WO1991003080A1

WO1991003080A1 - High-energy secondary battery

Info

Publication number: WO1991003080A1
Application number: PCT/EP1990/001298
Authority: WO
Inventors: Harald BÖHM; James Lowe Sudworth; Peter Barrow
Original assignee: Licentia Patent-Verwaltungs-Gmbh; Lilliwyte, S., A.
Priority date: 1989-08-16
Filing date: 1990-08-08
Publication date: 1991-03-07
Also published as: DE3926977C2; DE3926977A1

Abstract

The invention concerns a high-energy secondary battery cell with a casing containing a solid electrolyte (1) consisting of a $g(b)-aluminium-oxide ceramic material which conducts ions well and which divides the inside of the cell into a positive and a negative electrode (8, 9) and is connected to the positive and negative electrodes by electrically conducting parts of the casing. The solid electrolyte (1) is connected to these two casing parts by a connecting piece (3) made of low-conducting $g(b)-aluminium-oxide ceramic material.

Description

High energy secondary battery

description

The invention relates to a high-energy secondary battery cell with a housing in which there is a solid electrolyte made of good ion-conducting aluminum oxide ceramic, which separates the inside of the cell into a positive and a negative electrode and with an electrically conductive housing part of the positive and negative Electrode is connected.

High energy secondary batteries such as Na / S batteries or zebra batteries use a ceramic electrolyte to separate the positive and negative electrodes. Sodium-ion-conducting aluminum oxide is used as the electrolytic ceramic. This ceramic must be firmly bonded to the housing. to create two completely separate spaces for the positive electrode on the one hand and for the negative electrode on the other.
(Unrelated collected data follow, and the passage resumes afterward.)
Lemma rstrip_keeps_start (w r : str) (c : ascii) :
  last w = Some c -> is_space c = false -> exists r', rstrip (w ++ r) = w ++ r'.
Proof.
  intros Hl Hc. unfold rstrip. rewrite rev_app_distr.
  assert (rev w <> [] /\ trimmed (rev w)) as [Hn Ht].
  { destruct (exists_last (l := w)) as (w' & d & ->).
    { intros ->. done. }
    rewrite last_snoc in Hl. injection Hl as ->.
    rewrite rev_app_distr. cbn. done. }
  destruct (lstrip_keeps_end (rev r) (rev w) Hn Ht) as (x' & ->).
  exists (rev x'). by rewrite rev_app_distr, rev_involutive.
Qed.

Lemma strip_substring (s : str) : exists a b, s = a ++ strip s ++ b.
Proof.
  unfold strip. destruct (lstrip_suffix s) as (a & E & _).
  destruct (rstrip_prefix (lstrip s)) as (b & E' & _).
  exists a, b. by rewrite <- E', <- E.
Qed.

Lemma rstrip_trimmed (s : str) : trimmed s -> trimmed (rstrip s).
Proof.
  intros Ht. destruct (rstrip_prefix s) as (b & E & _).
  destruct (rstrip s) as [|c u] eqn:Er; [done|].
  rewrite E in Ht. by cbn in Ht.
Qed.

Lemma rstrip_idem (s : str) : rstrip (rstrip s) = rstrip s.
Proof.
  unfold rstrip. rewrite rev_involutive. f_equal. apply lstrip_id, lstrip_trimmed.
Qed.

Lemma strip_idem (s : str) : strip (strip s) = strip s.
Proof.
  unfold strip. rewrite (lstrip_id (rstrip (lstrip s))).
  - apply rstrip_idem.
  - apply rstrip_trimmed, lstrip_trimmed.
Qed.

(** A text that begins with [w] after blanks still does when stripped. *)
Lemma starts_with_strip (w a r : str) (c : ascii) :
  starts_with w (lstrip a) = true -> last w = Some c -> is_space c = false ->
  starts_with w (strip (a ++ r)) = true.
Proof.
  intros Hs Hl Hc. apply starts_with_app in Hs as [y Hy].
  assert (lstrip a <> []) as Hn.
  { rewrite Hy. destruct w; [done | done]. }
  unfold strip. rewrite (lstrip_app a r Hn), Hy, <- app_assoc.
  destruct (rstrip_keeps_start w (y ++ r) c Hl Hc) as (r' & ->).
  apply starts_with_app. by exists r'.
Qed.

(** Lower case and blanks. *)
Lemma is_space_lower (c : ascii) : is_space (lower_char c) = is_space c.
Proof.
  apply eqb_prop.
  apply (for_all_chars_eq (fun c => Bool.eqb (is_space (lower_char c)) (is_space c))).
  by vm_compute.
Qed.

Lemma lstrip_lower (s : str) : lstrip (lower s) = lower (lstrip s).
Proof.
  induction s as [|c s IH]; cbn; [done|].
  rewrite is_space_lower. by destruct (is_space c).
Qed.

Lemma rstrip_lower (s : str) : rstrip (lower s) = lower (rstrip s).
Proof.
  unfold rstrip, lower. rewrite <- map_rev. fold (lower (rev s)).
  rewrite lstrip_lower. unfold lower. by rewrite map_rev.
Qed.

Lemma strip_lower (s : str) : strip (lower s) = lower (strip s).
Proof. unfold strip. by rewrite lstrip_lower, rstrip_lower. Qed.

Lemma lower_app (a b : str) : lower (a ++ b) = lower a ++ lower b.
Proof. apply map_app. Qed.

(** Occurrences. *)
Lemma occurs_app_l (w a b : str) : occurs w a -> occurs w (a ++ b).
Proof. intros (x & y & ->). exists x, (y ++ b). by rewrite <- !app_assoc. Qed.

Lemma occurs_app_r (w a b : str) : occurs w b -> occurs w (a ++ b).
Proof. intros (x & y & ->). exists (a ++ x), y. by rewrite <- !app_assoc. Qed.

Lemma occurs_trans (w a s : str) : occurs w a -> occurs a s -> occurs w s.
Proof. intros Hw (x & y & ->). by apply occurs_app_r, occurs_app_l. Qed.

Lemma occurs_lower (w s : str) : occurs w s -> occurs (lower w) (lower s).
Proof. intros (x & y & ->). exists (lower x), (lower y). by rewrite !lower_app. Qed.

Lemma occurs_lstrip (w s : str) :
  w <> [] -> trimmed w -> occurs w s -> occurs w (lstrip s).
Proof.
  intros Hw Ht. induction s as [|c s IH]; cbn; [done|].
  destruct (is_space c) eqn:Ec; [|done].
  intros ([|d x] & y & E).
  - destruct w as [|e w]; [done|]. cbn in E. injection E as -> _. cbn in Ht. congruence.
  - apply IH. injection E as _ ->. by exists x, y.
Qed.

Lemma occurs_rev (w s : str) : occurs w s -> occurs (rev w) (rev s).
Proof.
  intros (x & y & ->). exists (rev y), (rev x).
  by rewrite !rev_app_distr, <- app_assoc.
Qed.

Lemma occurs_rstrip (w s : str) (c : ascii) :
  last w = Some c -> is_space c = false -> occurs w s -> occurs w (rstrip s).
Proof.
  intros Hl Hc Ho. unfold rstrip.
  rewrite <- (rev_involutive w). apply occurs_rev. apply occurs_lstrip.
  - destruct w; [done|]. intros H. apply (f_equal (@length _)) in H.
    rewrite length_rev in H. done.
  - destruct (exists_last (l := w)) as (w' & d & ->); [by intros ->|].
    rewrite last_snoc in Hl. injection Hl as ->. rewrite rev_app_distr. by cbn.
  - by apply occurs_rev.
Qed.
In general, a U-tubular electrolyte is used, which is introduced into a cylindrical housing and is connected directly to the housing via a metal-ceramic connection. The interior in the U-tube is firmly closed by a cover, which cover is also firmly connected to the electrolyte ceramic by a metal-ceramic connection.

The solid electrolyte must have a low electrical resistance. Since the solid electrolyte is a polycrystalline material, the internal crystal and the resistance between the crystals must be low.

The connections of the electrolyte ceramic to the housing on the one hand or the cover on the other hand cannot be used directly as metal ceramic connections

-Ceramic are executed -. Rather, in a known high-energy secondary battery, a transition is formed in such a way that an additional CL-Al oxide ring is inserted, that is to say that the <-AIL oxide ring is placed on the upper edge of the U-tube as an intermediate piece and over a special glass through a melting process connected to the / ύ ceramic. The lid and housing, which also represent the two poles of the cell, are made of two metal ceramic connectors. connected to the. ^ - ring. The r ^ -A l-Ox i dri ng t then runs the + pole from the -Pol the cell. (GB-A-2190 236)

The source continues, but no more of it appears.